Clearly, this doesn't need any NOTs. Next, we are going to make all the ranges starting in 0 and ending in an odd number:

{0-1} := ¬ {2-n}
{0-3} := ¬ {4-n}
…
{0-(n-2)} := ¬{(n-1)-n}

This requires (n-1)/2 NOT gates. Using these together, we can have variables for all the odd numbers of inputs directly:

1 := {0-1} ∧ {1-n}
3 := {0-3} ∧ {3-n}
…
n-2 := {0-(n-2)} ∧ {(n-2)-n}
n := {n-n}

Again, this doesn't require any NOTs. Lastly, we use one more NOT to let us get all the even values:

{0,2,4,…,(n-1)} := ¬ (1 ∨ 3 ∨ … ∨ n)

0 := {0-1} ∧ {0,2,4,…,(n-1)}
2 := {0-3} ∧ {0,2,4,…,(n-1)} ∧ {2-n}
4 := {0-5} ∧ {0,2,4,…,(n-1)} ∧ {4-n}
…
n-1 := {0,2,4,…,(n-1)} ∧ {(n-1)-n}

There!

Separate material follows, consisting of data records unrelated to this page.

(** The text of the file: its bytes up to the first NUL, if it has one. *)
Lemma reload_render_conf_readable (env : Env) (path : string) (s : State) (file : list ascii) :
  env_file env (Some (cstr path)) = Some file ->
  exists s',
    reload_render_conf env path s = Ret tt s'
    /\ is_Some (render_conf s')
    /\ time s' = time s /\ pause s' = pause s /\ global_renderer s' = global_renderer s
    /\ trace s' = trace s
                  ++ (Printf <$> conf_messages path 0 (conf_entries (as_cstring (file ++ [NUL]))))
    /\ paths_of s' = conf_paths (conf_entries (as_cstring (file ++ [NUL]))).
Proof.
  intros Hfile. unfold reload_render_conf, slurp_file_into_malloced_cstr.
  rewrite Hfile. cbn [mbind option_bind]. run_state.
  set (buf := file ++ [NUL]).
  set (s0 := set_texture_path None (set_frag_path None (set_vert_path None
               (set_render_conf (Some buf) s)))).
  assert (NUL ∈ buf) as Hin by (apply elem_of_app; right; apply list_elem_of_here).
  edestruct (reload_render_conf_loop_run path (count (sv_from_cstr buf 0)) 0
               (sv_from_cstr buf 0) s0 buf (as_cstring buf))
    as (s' & Hrun & Hsome & Ht & Hp & Hr & Htr & Hpaths).
  - reflexivity.
  - exists [], (drop (strlen buf) buf). unfold as_cstring, cstr_at, sv_from_cstr, sv_from_parts.
    change (drop 0 buf) with buf. cbn [data count app length]. pose proof (strlen_le buf).
    split; [by rewrite take_drop|]. split; [done|]. change (drop 0 buf) with buf. rewrite length_take. lia.
  - apply strlen_take_NUL.
  - unfold sv_from_cstr, sv_from_parts. change (drop 0 buf) with buf. cbn [data count].
    by apply strlen_lookup_NUL.
  - done.
  - unfold as_cstring, cstr_at, sv_from_cstr, sv_from_parts. change (drop 0 buf) with buf.
    cbn [count]. rewrite length_take. lia.
  - exists s'. split; [exact Hrun|]. split; [exact Hsome|]. done.
Qed.

Lemma reload_render_conf_unreadable (env : Env) (path : string) (s : State) :
  env_file env (Some (cstr path)) = None ->
  reload_render_conf env path s =
    Exited 1 (set_trace (trace s ++ [Printf (Err_could_not_load_conf path)])
                (set_render_conf None s)).
Proof.
  intros Hfile. unfold reload_render_conf, slurp_file_into_malloced_cstr.
  rewrite Hfile. reflexivity.
Qed.
(** * The buzz-map enrichment pipeline: a shallow embedding

    The repository is four AWS Lambda handlers written in Python and chained
    through DynamoDB Streams:

    - [InstagramCrawlFunction.py]  (crawler, writes the raw Instagram store)
    - [InstagramExtractFunction.py] (extractor, raw Instagram -> SemiFinalDB)
    - [YoutubeExtractFunction.py]  (extractor, raw YouTube -> SemiFinalDB)
    - [GeoCodeingFunction.py]      (geocoder, SemiFinalDB -> FinalDB)

    Python values are embedded as the inductive [pyval]; dictionaries are
    stdpp [gmap]s keyed by strings.  Every outside effect (the inference
    call, the geocoding call, [put_item], [time.sleep], [random.uniform],
    [datetime.now]) is taken from an explicit environment record and logged
    in a trace of events, so that "how many calls were made" and "what was
    written" are statements about the trace.

    A Python float is carried as the rational it denotes.  The float
    arithmetic of the two buzz formulas is binary64: every division and
    product is rounded to the nearest double, ties to even (module
    [Float64]).  The waits of the retry helper, the coordinates and the
    parsed number literals are kept as exact rationals. *)

From Stdlib Require Import ZArith QArith Qround Qpower String Ascii List Lia Lqa.
From Stdlib Require Import Sorted.
From stdpp Require Import gmap strings.

Set Warnings "-register-all".
Local Open Scope string_scope.
Local Open Scope Z_scope.

(** ** Binary64 arithmetic

    A double is a rational [m * 2^e] with [|m| < 2^53] and [e >= -1074],
    an infinity or nan.  [round] sends a rational to the nearest double,
    ties to the even mantissa, and to an infinity from [2^1024 - 2^970]
    on, as IEEE 754 does in its default mode.  The sign of zero is not
    kept: no operation of the handlers tells the two zeros apart. *)

Module Float64.

Inductive t : Type :=
| Finite (q : Q)
| Inf (negative : bool)
| NaN.

(** The exponent of the least subnormal, and the bits of a mantissa. *)
Definition emin : Z := -1074.
Definition prec : Z := 53.

(** To the nearest integer, ties to even. *)
Definition rne (q : Q) : Z :=
  let f := Qfloor q in
  match (q - inject_Z f ?= 1 # 2)%Q with
  | Lt => f
  | Gt => f + 1
  | Eq => if Z.even f then f else f + 1
  end.

(** The integer part of the binary logarithm of a positive rational. *)
Definition ilog2 (q : Q) : Z :=
  let k := Z.log2 (Qnum q) - Z.log2 (Zpos (Qden q)) in
  if Qle_bool (2 ^ k) q then k else k - 1.

(** The exponent of the last place of a positive rational. *)
Definition ulp_exp (q : Q) : Z := Z.max emin (ilog2 q - (prec - 1)).

(** Rounding of a positive rational, the exponent unbounded above. *)
Definition round_pos (q : Q) : Q :=
  let e := ulp_exp q in
  (inject_Z (rne (q / 2 ^ e)) * 2 ^ e)%Q.

Definition overflow : Q := (2 ^ 1024)%Q.

Definition round (q : Q) : t :=
  match (q ?= 0)%Q with
  | Eq => Finite 0
  | Gt =>
      let r := round_pos q in
      if Qle_bool overflow r then Inf false else Finite r
  | Lt =>
      let r := round_pos (- q) in
      if Qle_bool overflow r then Inf true else Finite (- r)
  end.

Definition is_zero (x : t) : bool :=
  match x with
  | Finite q => Qeq_bool q 0
  | _ => false
  end.

Definition is_nan (x : t) : bool :=
  match x with
  | NaN => true
  | _ => false
  end.

(** [x < y]: false whenever a side is nan. *)
Definition ltb (x y : t) : bool :=
  match x, y with
  | Finite p, Finite q => negb (Qle_bool q p)
  | Inf true, Finite _ | Inf true, Inf false | Finite _, Inf false => true
  | _, _ => false
  end.

(** IEEE division.  (Python raises before dividing by a zero.) *)
Definition quot (x y : t) : t :=
  match x, y with
  | NaN, _ | _, NaN => NaN
  | Inf _, Inf _ => NaN
  | Inf s, Finite d => Inf (xorb s (negb (Qle_bool 0 d)))
  | Finite _, Inf _ => Finite 0
  | Finite n, Finite d =>
      if Qeq_bool d 0
      then if Qeq_bool n 0 then NaN else Inf (negb (Qle_bool 0 n))
      else round (n / d)
  end.

(** IEEE product. *)
Definition mul (x y : t) : t :=
  match x, y with
  | NaN, _ | _, NaN => NaN
  | Inf s, Inf s' => Inf (xorb s s')
  | Inf s, Finite q | Finite q, Inf s =>
      if Qeq_bool q 0 then NaN else Inf (xorb s (negb (Qle_bool 0 q)))
  | Finite p, Finite q => round (p * q)
  end.

(** The order of the doubles, nan apart. *)
Definition le (x y : t) : Prop :=
  match x, y with
  | NaN, _ | _, NaN => False
  | Inf true, _ => True
  | _, Inf false => True
  | Finite p, Finite q => (p <= q)%Q
  | _, _ => False
  end.

End Float64.

Arguments Float64.round : simpl never.
Arguments Float64.round_pos : simpl never.
Arguments Float64.rne : simpl never.
Arguments Float64.ilog2 : simpl never.

(** ** Python values, exceptions and builtins *)

Module Py.

(** The exception classes the handlers can meet.  [GenericError] carries
    what [call_gemini_for_extraction] inspects: [str(e)] and, when the
    exception has a [response] attribute, its [status_code] (where
    [getattr(e.response, 'status_code', 0)] already applied its default). *)
Inductive exn : Type :=
| ValueError
| KeyError
| TypeError
| AttributeError
| IndexError
| ClientError
| InvalidOperation
| OverflowError
| ZeroDivisionError
| GenericError (msg : string) (status : option Z).

(** Outcome of a Python expression: a value or a raised exception. *)
Inductive res (A : Type) : Type :=
| Ret (a : A)
| Raise (e : exn).
Arguments Ret {A} a.
Arguments Raise {A} e.

Definition res_bind {A B} (r : res A) (k : A -> res B) : res B :=
  match r with
  | Ret a => k a
  | Raise e => Raise e
  end.

Inductive pyval : Type :=
| PNone
| PBool (b : bool)
| PInt (z : Z)
| PFloat (q : Q)
| PStr (s : string)
| PDecimal (q : Q)
| PList (l : list pyval)
| PDict (d : gmap string pyval).

(** Truth value testing ([if x:], [x and y], [not x]). *)
Definition truthy (v : pyval) : bool :=
  match v with
  | PNone => false
  | PBool b => b
  | PInt z => negb (z =? 0)
  | PFloat q => negb (Qeq_bool q 0)
  | PStr s => negb (String.eqb s "")
  | PDecimal q => negb (Qeq_bool q 0)
  | PList l => match l with [] => false | _ => true end
  | PDict d => negb (bool_decide (dom d = ∅))
  end.

(** [d.get(k)] and [d.get(k, default)] on a dictionary. *)
Definition get (d : gmap string pyval) (k : string) : pyval :=
  default PNone (d !! k).

Definition get_default (d : gmap string pyval) (k : string) (dflt : pyval) : pyval :=
  default dflt (d !! k).

(** [d[k]]: raises [KeyError] when the key is absent. *)
Definition subscript (d : gmap string pyval) (k : string) : res pyval :=
  match d !! k with
  | Some v => Ret v
  | None => Raise KeyError
  end.

(** [v.get(k, default)] on an arbitrary value: only dictionaries have
    [get]; every other value raises [AttributeError]. *)
Definition attr_get (v : pyval) (k : string) (dflt : pyval) : res pyval :=
  match v with
  | PDict d => Ret (get_default d k dflt)
  | _ => Raise AttributeError
  end.

(** [v[k]] for a string key on an arbitrary value: a dictionary looks the
    key up, every other value raises [TypeError]. *)
Definition item_key (v : pyval) (k : string) : res pyval :=
  match v with
  | PDict d => subscript d k
  | _ => Raise TypeError
  end.

(** [v[i]] for a non-negative index on an arbitrary value. *)
Definition item_index (v : pyval) (i : nat) : res pyval :=
  match v with
  | PList l =>
      match nth_error l i with
      | Some x => Ret x
      | None => Raise IndexError
      end
  | PStr s =>
      match String.get i s with
      | Some c => Ret (PStr (String c EmptyString))
      | None => Raise IndexError
      end
  | PDict _ => Raise KeyError
  | _ => Raise TypeError
  end.

(** *** Strings *)

(** [s.replace(c, new)] for a one-character pattern [c]. *)
Fixpoint replace_char (c : ascii) (new : string) (s : string) : string :=
  match s with
  | EmptyString => EmptyString
  | String a rest =>
      if Ascii.eqb a c then new ++ replace_char c new rest
      else String a (replace_char c new rest)
  end.

(** [v.replace(c, new)] on a value: only strings have [replace]. *)
Definition str_replace (v : pyval) (c : ascii) (new : string) : res string :=
  match v with
  | PStr s => Ret (replace_char c new s)
  | _ => Raise AttributeError
  end.

(** [needle in haystack] on strings. *)
Fixpoint contains (needle haystack : string) : bool :=
  String.prefix needle haystack
  || match haystack with
     | EmptyString => false
     | String _ rest => contains needle rest
     end.

Definition newline : ascii := Ascii.ascii_of_nat 10.

(** *** Numeric literals: [int(s)] and [float(s)]

    The forms a DynamoDB number attribute can take: an optional sign,
    decimal digits, an optional fraction and an optional exponent.
    (Python also accepts surrounding blanks, underscores between digits and
    the words inf and nan; DynamoDB never sends them.) *)

Definition digit_val (c : ascii) : option Z :=
  let n := Z.of_nat (nat_of_ascii c) in
  if (48 <=? n) && (n <=? 57) then Some (n - 48) else None.

(** Reads a run of digits, returning the accumulated value, how many
    digits were read and the rest of the string. *)
Fixpoint read_digits (s : string) (acc : Z) (cnt : nat) : Z * nat * string :=
  match s with
  | EmptyString => (acc, cnt, s)
  | String c rest =>
      match digit_val c with
      | Some d => read_digits rest (10 * acc + d) (S cnt)
      | None => (acc, cnt, s)
      end
  end.

Definition read_sign (s : string) : bool * string :=
  match s with
  | String "-" rest => (true, rest)
  | String "+" rest => (false, rest)
  | _ => (false, s)
  end.

Definition int_of_string (s : string) : res Z :=
  let '(neg, body) := read_sign s in
  match read_digits body 0 0 with
  | (v, S _, EmptyString) => Ret (if neg then - v else v)
  | _ => Raise ValueError
  end.

Definition read_exponent (s : string) : option Z :=
  match s with
  | EmptyString => Some 0
  | String c rest =>
      if Ascii.eqb c "e" || Ascii.eqb c "E" then
        let '(neg, body) := read_sign rest in
        match read_digits body 0 0 with
        | (v, S _, EmptyString) => Some (if neg then - v else v)
        | _ => None
        end
      else None
  end.

Definition scale10 (m e : Z) : Q :=
  if 0 <=? e then inject_Z (m * 10 ^ e)
  else Qmake m (Z.to_pos (10 ^ (- e))).

Definition float_of_string (s : string) : res Q :=
  let '(neg, body) := read_sign s in
  let '(ip, n1, r1) := read_digits body 0 0 in
  let '(mant, n2, r2) :=
    match r1 with
    | String "." frac =>
        let '(m, n, r) := read_digits frac ip 0 in (m, n, r)
    | _ => (ip, 0%nat, r1)
    end in
  match (n1 + n2)%nat, read_exponent r2 with
  | S _, Some e =>
      Ret (scale10 (if neg then - mant else mant) (e - Z.of_nat n2))
  | _, _ => Raise ValueError
  end.

(** *** Arithmetic on numbers

    [as_number] is the value of a number as a comparison with an integer
    sees it (exactly): integers, booleans and floats are accepted,
    anything else raises [TypeError].  The operands of [/] and [*] go
    through [to_float] below. *)
Definition as_number (v : pyval) : res Q :=
  match v with
  | PInt z => Ret (inject_Z z)
  | PFloat q => Ret q
  | PBool b => Ret (if b then 1%Q else 0%Q)
  | _ => Raise TypeError
  end.

Definition Qltb (a b : Q) : bool := negb (Qle_bool b a).

(** [float(z)] as the operators apply it to an integer operand, and
    [n / d] between integers: correctly rounded, [OverflowError] when the
    result is too large for a float. *)
Definition float_of_ratio (q : Q) : res Float64.t :=
  match Float64.round q with
  | Float64.Inf _ => Raise OverflowError
  | x => Ret x
  end.

(** The float operand of [/] and [*]: an integer or a boolean is
    converted, a float is taken as the double nearest to its rational,
    anything else raises [TypeError]. *)
Definition to_float (v : pyval) : res Float64.t :=
  match v with
  | PInt z => float_of_ratio (inject_Z z)
  | PBool b => float_of_ratio (inject_Z (if b then 1 else 0))
  | PFloat q => Ret (Float64.round q)
  | _ => Raise TypeError
  end.
(** * anthropic-proxy-litellm: the translation logic of [proxy.py]

    A shallow embedding of the gateway that rewrites message-centric
    requests into chat-completion requests and rewrites the backend's
    reply (one JSON document, or a stream of delta chunks) back.

    Python values that come out of [json.loads] are modelled by the type
    [json]; a [dict] is an association list in insertion order, as Python
    iterates it.  Python operations that may raise return a sum whose
    left side is the exception. *)

From Stdlib Require Import List String Ascii ZArith Bool.
From Stdlib Require Import SpecFloat.
Import ListNotations.
Local Open Scope string_scope.
Local Open Scope Z_scope.
Local Open Scope list_scope.

(** ** JSON values as Python objects *)

Unset Elimination Schemes.
Inductive json : Type :=
| JNull
| JBool (b : bool)
| JInt (z : Z)
| JFloat (f : spec_float)
| JStr (s : string)
| JArr (items : list json)
| JObj (fields : list (string * json)).
Set Elimination Schemes.

(** Exceptions the translation code can raise. *)
Inductive exn : Type :=
| KeyError (key : string)
| IndexError
| TypeError
| AttributeError
| JSONDecodeError
| HTTPStatusError
| ValueError
| RecursionError.

Definition result (A : Type) : Type := (exn + A)%type.

Definition ok {A} (a : A) : result A := inr a.
Definition throw {A} (e : exn) : result A := inl e.

Definition rbind {A B} (m : result A) (f : A -> result B) : result B :=
  match m with
  | inl e => inl e
  | inr a => f a
  end.

Declare Scope result_scope.
Delimit Scope result_scope with result.
Notation "x <- m ;; k" := (rbind m (fun x => k))
  (at level 61, m at next level, right associativity) : result_scope.

(** [dict.get] on the association list: first binding of the key. *)
Fixpoint dict_get (k : string) (d : list (string * json)) : option json :=
  match d with
  | [] => None
  | (k', v) :: d' => if String.eqb k k' then Some v else dict_get k d'
  end.

Definition dict_has (k : string) (d : list (string * json)) : bool :=
  match dict_get k d with Some _ => true | None => false end.

(** Python truth value of a decoded JSON value ([if x:], [not x], [or]). *)
Definition truthy (v : json) : bool :=
  match v with
  | JNull => false
  | JBool b => b
  | JInt z => negb (z =? 0)
  | JFloat (S754_zero _) => false
  | JFloat _ => true
  | JStr s => negb (String.eqb s "")
  | JArr l => match l with [] => false | _ => true end
  | JObj d => match d with [] => false | _ => true end
  end.

(** [v == s] for a string literal [s]. *)
Definition is_str (s : string) (v : json) : bool :=
  match v with
  | JStr s' => String.eqb s' s
  | _ => false
  end.

(** [o.get(k)]: only a dict has the method. *)
Definition py_get (o : json) (k : string) : result json :=
  match o with
  | JObj d => ok (match dict_get k d with Some v => v | None => JNull end)
  | _ => throw AttributeError
  end.

(** [o.get(k, dflt)]. *)
Definition py_get_default (o : json) (k : string) (dflt : json) : result json :=
  match o with
  | JObj d => ok (match dict_get k d with Some v => v | None => dflt end)
  | _ => throw AttributeError
  end.

(** [o[k]] with a string key. *)
Definition py_getitem (o : json) (k : string) : result json :=
  match o with
  | JObj d => match dict_get k d with
              | Some v => ok v
              | None => throw (KeyError k)
              end
  | _ => throw TypeError
  end.

(** [o[0]]. *)
Definition py_getitem0 (o : json) : result json :=
  match o with
  | JArr (x :: _) => ok x
  | JArr [] => throw IndexError
  | JStr (String c _) => ok (JStr (String c ""))
  | JStr EmptyString => throw IndexError
  | JObj _ => throw (KeyError "0")
  | _ => throw TypeError
  end.

Fixpoint chars (s : string) : list json :=
  match s with
  | EmptyString => []
  | String c s' => JStr (String c "") :: chars s'
  end.

(** [for x in o]: the items a loop or comprehension visits. *)
Definition py_iter (o : json) : result (list json) :=
  match o with
  | JArr l => ok l
  | JStr s => ok (chars s)
  | JObj d => ok (map (fun kv => JStr (fst kv)) d)
  | _ => throw TypeError
  end.

(** ** Helper functions *)

(** [map_stop_reason]: the lookup table raises on an unhashable key. *)
Definition map_stop_reason (finish_reason : json) : result string :=
  if negb (truthy finish_reason) then ok "end_turn"
  else match finish_reason with
       | JArr _ | JObj _ => throw TypeError
       | JStr "tool_calls" => ok "tool_use"
       | JStr "stop" => ok "end_turn"
       | JStr "length" => ok "max_tokens"
       | _ => ok "end_turn"
       end.

(** [' '.join(xs)] needs every item to be a string. *)
Fixpoint join_space (xs : list json) : result string :=
  match xs with
  | [] => ok ""
  | JStr s :: [] => ok s
  | JStr s :: rest =>
      match join_space rest with
      | inr t => ok (s ++ " " ++ t)%string
      | inl e => inl e
      end
  | _ => throw TypeError
  end.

Now we have a variable for each possible number of inputs with value 1, so we can just plug in all possibilities to get our outputs:

O₁ = 0 ∨ (1 ∧ (I₂ ∨ I₃ ∨ … ∨ I_n)) ∨ … ∨ (n-1 ∧ (I₂ ∧ I₃ ∧ … ∧ I_n))
O₂ = 0 ∨ (1 ∧ (I₁ ∨ I₃ ∨ … ∨ I_n)) ∨ … ∨ (n-1 ∧ (I₁ ∧ I₃ ∧ … ∧ I_n))
…
O_n = 0 ∨ (1 ∧ (I₁ ∨ I₂ ∨ … ∨ I_n-1)) ∨ … ∨ (n-1 ∧ (I₁ ∧ I₁ ∧ … ∧ I_n-1))

As you have seen, this took a total of (n-1)/2 + 1 NOT gates. Since n is odd, (n-1)/2 + 1 = ⌊n/2⌋ + 1, and we're done! Whew, I wouldn't want to implement that.